- [INSTRUCTIONS TO FOLLOW]
Among the entries below, take the line with "published_at : string;" and the line with "itemSummary : option string;", and output them and every line between them exactly, with nothing else.

- [DATA FOR REVIEW]
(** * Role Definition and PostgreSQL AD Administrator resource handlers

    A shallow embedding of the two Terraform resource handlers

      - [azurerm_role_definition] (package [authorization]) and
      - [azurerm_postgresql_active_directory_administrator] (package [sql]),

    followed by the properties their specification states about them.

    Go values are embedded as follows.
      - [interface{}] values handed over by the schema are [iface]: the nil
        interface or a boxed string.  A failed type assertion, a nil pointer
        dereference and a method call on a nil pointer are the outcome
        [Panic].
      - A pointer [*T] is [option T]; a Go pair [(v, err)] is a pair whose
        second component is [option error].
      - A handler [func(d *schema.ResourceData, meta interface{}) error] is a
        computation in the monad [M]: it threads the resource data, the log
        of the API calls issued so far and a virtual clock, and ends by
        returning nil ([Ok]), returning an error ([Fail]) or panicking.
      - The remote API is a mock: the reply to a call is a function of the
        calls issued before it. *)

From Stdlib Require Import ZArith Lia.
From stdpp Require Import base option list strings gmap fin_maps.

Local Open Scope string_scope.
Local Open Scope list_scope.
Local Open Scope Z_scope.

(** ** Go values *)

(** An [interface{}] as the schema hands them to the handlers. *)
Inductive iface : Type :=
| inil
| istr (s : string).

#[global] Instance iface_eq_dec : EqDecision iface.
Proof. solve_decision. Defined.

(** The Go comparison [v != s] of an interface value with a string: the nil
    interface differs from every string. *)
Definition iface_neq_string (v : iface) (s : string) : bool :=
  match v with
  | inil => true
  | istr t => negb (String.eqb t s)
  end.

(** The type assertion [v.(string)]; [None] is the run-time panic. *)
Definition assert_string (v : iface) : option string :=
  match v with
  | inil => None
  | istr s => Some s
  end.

...

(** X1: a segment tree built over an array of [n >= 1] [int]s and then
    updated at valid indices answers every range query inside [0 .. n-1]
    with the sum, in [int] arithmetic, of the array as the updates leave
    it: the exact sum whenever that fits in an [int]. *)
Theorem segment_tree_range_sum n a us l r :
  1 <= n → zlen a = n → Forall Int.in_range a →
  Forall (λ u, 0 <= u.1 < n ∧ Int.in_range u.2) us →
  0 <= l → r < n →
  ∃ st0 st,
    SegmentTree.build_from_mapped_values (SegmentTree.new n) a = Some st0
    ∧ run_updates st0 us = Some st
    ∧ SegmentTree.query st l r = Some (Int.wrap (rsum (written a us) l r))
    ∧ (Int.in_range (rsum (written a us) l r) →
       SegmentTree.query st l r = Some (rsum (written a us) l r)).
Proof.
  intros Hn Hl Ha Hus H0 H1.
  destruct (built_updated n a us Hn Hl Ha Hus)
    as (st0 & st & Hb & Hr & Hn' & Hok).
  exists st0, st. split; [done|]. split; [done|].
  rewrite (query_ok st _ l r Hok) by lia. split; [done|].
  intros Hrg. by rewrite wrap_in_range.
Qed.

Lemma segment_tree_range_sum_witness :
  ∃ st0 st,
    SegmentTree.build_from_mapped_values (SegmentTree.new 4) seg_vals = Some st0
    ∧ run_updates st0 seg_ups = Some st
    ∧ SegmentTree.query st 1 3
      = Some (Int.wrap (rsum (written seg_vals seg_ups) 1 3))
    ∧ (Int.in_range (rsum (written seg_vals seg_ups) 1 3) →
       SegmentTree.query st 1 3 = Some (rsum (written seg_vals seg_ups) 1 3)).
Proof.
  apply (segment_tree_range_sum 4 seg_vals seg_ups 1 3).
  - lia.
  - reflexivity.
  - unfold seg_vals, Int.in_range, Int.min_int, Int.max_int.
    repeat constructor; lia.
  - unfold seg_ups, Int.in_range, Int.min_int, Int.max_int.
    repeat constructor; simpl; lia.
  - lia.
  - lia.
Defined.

--

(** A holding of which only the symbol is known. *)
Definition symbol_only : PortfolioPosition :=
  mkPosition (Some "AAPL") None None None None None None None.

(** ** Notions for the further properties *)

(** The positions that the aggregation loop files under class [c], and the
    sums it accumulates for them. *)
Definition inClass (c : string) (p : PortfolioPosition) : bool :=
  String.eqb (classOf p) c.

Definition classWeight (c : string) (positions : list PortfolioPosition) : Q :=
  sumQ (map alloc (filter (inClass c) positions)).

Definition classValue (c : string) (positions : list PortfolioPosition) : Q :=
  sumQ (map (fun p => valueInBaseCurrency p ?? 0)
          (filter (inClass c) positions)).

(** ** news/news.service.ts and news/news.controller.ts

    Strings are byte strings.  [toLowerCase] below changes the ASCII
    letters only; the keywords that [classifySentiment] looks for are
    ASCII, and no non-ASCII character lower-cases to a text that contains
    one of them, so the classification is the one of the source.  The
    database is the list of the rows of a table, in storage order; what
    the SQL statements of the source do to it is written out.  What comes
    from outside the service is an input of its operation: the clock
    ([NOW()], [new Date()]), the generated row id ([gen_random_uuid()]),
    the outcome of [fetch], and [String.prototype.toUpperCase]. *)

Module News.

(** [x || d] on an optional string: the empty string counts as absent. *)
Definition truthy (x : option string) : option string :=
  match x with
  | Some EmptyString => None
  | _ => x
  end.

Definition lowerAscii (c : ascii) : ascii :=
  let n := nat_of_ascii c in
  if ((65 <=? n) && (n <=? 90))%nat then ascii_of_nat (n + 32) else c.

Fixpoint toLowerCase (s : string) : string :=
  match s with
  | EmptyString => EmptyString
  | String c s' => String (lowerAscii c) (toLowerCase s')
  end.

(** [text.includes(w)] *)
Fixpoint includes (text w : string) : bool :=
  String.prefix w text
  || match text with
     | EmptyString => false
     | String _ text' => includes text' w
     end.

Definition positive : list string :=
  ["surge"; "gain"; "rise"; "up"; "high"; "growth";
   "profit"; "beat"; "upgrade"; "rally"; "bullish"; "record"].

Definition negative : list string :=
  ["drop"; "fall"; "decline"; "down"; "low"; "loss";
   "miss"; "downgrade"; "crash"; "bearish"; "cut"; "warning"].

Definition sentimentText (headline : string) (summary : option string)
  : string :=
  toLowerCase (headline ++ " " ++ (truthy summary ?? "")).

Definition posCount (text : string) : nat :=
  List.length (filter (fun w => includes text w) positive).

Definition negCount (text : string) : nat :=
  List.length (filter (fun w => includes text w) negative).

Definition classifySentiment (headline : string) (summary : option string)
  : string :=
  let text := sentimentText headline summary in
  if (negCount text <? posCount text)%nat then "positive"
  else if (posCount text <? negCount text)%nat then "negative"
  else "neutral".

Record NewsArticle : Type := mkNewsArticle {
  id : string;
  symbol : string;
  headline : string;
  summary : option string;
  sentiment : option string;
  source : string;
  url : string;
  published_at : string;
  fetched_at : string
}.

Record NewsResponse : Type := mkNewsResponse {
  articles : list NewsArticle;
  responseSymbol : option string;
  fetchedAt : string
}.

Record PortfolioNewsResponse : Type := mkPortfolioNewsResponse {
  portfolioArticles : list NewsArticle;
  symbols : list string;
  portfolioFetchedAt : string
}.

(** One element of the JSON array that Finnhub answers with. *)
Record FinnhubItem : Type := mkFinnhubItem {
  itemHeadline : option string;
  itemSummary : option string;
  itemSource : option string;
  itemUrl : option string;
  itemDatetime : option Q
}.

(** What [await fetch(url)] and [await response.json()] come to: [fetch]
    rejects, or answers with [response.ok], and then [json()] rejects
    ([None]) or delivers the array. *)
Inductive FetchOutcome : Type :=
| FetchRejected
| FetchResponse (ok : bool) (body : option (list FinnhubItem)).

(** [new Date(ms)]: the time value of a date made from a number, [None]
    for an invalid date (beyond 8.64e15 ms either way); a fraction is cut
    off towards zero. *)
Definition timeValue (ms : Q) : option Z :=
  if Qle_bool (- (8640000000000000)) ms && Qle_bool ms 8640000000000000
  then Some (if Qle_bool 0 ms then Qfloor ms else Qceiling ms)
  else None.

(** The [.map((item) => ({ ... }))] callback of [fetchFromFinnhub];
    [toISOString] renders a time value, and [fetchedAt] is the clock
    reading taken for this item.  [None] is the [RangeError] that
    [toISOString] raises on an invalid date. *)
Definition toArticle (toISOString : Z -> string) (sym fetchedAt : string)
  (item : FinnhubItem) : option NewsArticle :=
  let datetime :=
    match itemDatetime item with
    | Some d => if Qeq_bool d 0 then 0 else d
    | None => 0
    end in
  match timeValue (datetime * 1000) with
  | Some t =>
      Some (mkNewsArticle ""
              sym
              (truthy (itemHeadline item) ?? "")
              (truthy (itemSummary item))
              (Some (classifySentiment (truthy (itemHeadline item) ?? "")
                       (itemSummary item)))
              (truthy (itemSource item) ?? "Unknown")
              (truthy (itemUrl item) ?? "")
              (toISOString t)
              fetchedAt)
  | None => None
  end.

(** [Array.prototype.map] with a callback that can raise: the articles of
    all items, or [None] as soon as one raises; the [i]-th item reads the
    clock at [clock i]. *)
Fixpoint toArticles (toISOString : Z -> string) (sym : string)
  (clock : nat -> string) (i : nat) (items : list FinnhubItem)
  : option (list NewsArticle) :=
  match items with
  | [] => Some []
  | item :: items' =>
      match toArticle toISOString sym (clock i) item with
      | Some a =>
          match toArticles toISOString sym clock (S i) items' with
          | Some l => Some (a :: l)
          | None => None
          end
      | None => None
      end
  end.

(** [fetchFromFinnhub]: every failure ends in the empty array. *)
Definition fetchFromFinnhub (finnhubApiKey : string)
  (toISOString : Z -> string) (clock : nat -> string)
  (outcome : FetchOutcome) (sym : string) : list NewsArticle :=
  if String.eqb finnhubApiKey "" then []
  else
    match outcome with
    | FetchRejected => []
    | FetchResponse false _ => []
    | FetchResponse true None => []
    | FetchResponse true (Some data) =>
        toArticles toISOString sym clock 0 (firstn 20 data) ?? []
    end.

- [EXPECTED ANSWER]
  published_at : string;
  fetched_at : string
}.

Record NewsResponse : Type := mkNewsResponse {
  articles : list NewsArticle;
  responseSymbol : option string;
  fetchedAt : string
}.

Record PortfolioNewsResponse : Type := mkPortfolioNewsResponse {
  portfolioArticles : list NewsArticle;
  symbols : list string;
  portfolioFetchedAt : string
}.

(** One element of the JSON array that Finnhub answers with. *)
Record FinnhubItem : Type := mkFinnhubItem {
  itemHeadline : option string;
  itemSummary : option string;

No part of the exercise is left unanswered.